Lemma Set_ok k n lo hi : knobs_ok k -> knobs_ok (Set_ k n lo hi).1.
Proof.
  intros Hk. unfold Set_. split_ifs; simpl; try done.
  unfold knobs_ok in *; simpl. i32_solve. rewrite framedMaxData_val in *. lia.
Qed.

Lemma SetChunk_ok k lo hi : knobs_ok k -> knobs_ok (SetChunk k lo hi).1.
Proof.
  intros Hk. unfold SetChunk.
  destruct ((lo <? 0) || (hi <? 0) || (framedMaxData <? hi) || ((0 <? hi) && (hi <? lo)))
    eqn:E; simpl; [done|]. bool_to_prop.
  unfold knobs_ok in *; simpl. rewrite (i32_small hi) by (rewrite framedMaxData_val in *; lia).
  rewrite framedMaxData_val in *. split_and!; try lia.
  all: intros Hp; destruct (Z.ltb_spec 0 hi); simpl in *; bool_to_prop;
    rewrite i32_small; lia.
Qed.

Lemma SetFiller_ok k idle iv lo hi : knobs_ok k -> knobs_ok (SetFiller k idle iv lo hi).1.
Proof.
  intros Hk. unfold SetFiller. split_ifs; simpl; try done.
  unfold knobs_ok in *; simpl.
  rewrite (i32_small iv), (i32_small lo), (i32_small hi) by (rewrite framedMaxData_val in *; lia).
  rewrite framedMaxData_val in *. lia.
Qed.

(** A knob update is one call of a setter. *)
Inductive knob_op :=
| KSet (n lo hi : Z)
| KSetChunk (lo hi : Z)
| KSetFiller (idle iv lo hi : Z).

Definition knob_step (k : ShapeKnobs) (o : knob_op) : ShapeKnobs :=
  match o with
  | KSet n lo hi => (Set_ k n lo hi).1
  | KSetChunk lo hi => (SetChunk k lo hi).1
  | KSetFiller idle iv lo hi => (SetFiller k idle iv lo hi).1
  end.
|---|
Of the lines above, copy each that contains "rewrite".

  unfold knobs_ok in *; simpl. i32_solve. rewrite framedMaxData_val in *. lia.
  unfold knobs_ok in *; simpl. rewrite (i32_small hi) by (rewrite framedMaxData_val in *; lia).
  rewrite framedMaxData_val in *. split_and!; try lia.
    rewrite i32_small; lia.
  rewrite (i32_small iv), (i32_small lo), (i32_small hi) by (rewrite framedMaxData_val in *; lia).
  rewrite framedMaxData_val in *. lia.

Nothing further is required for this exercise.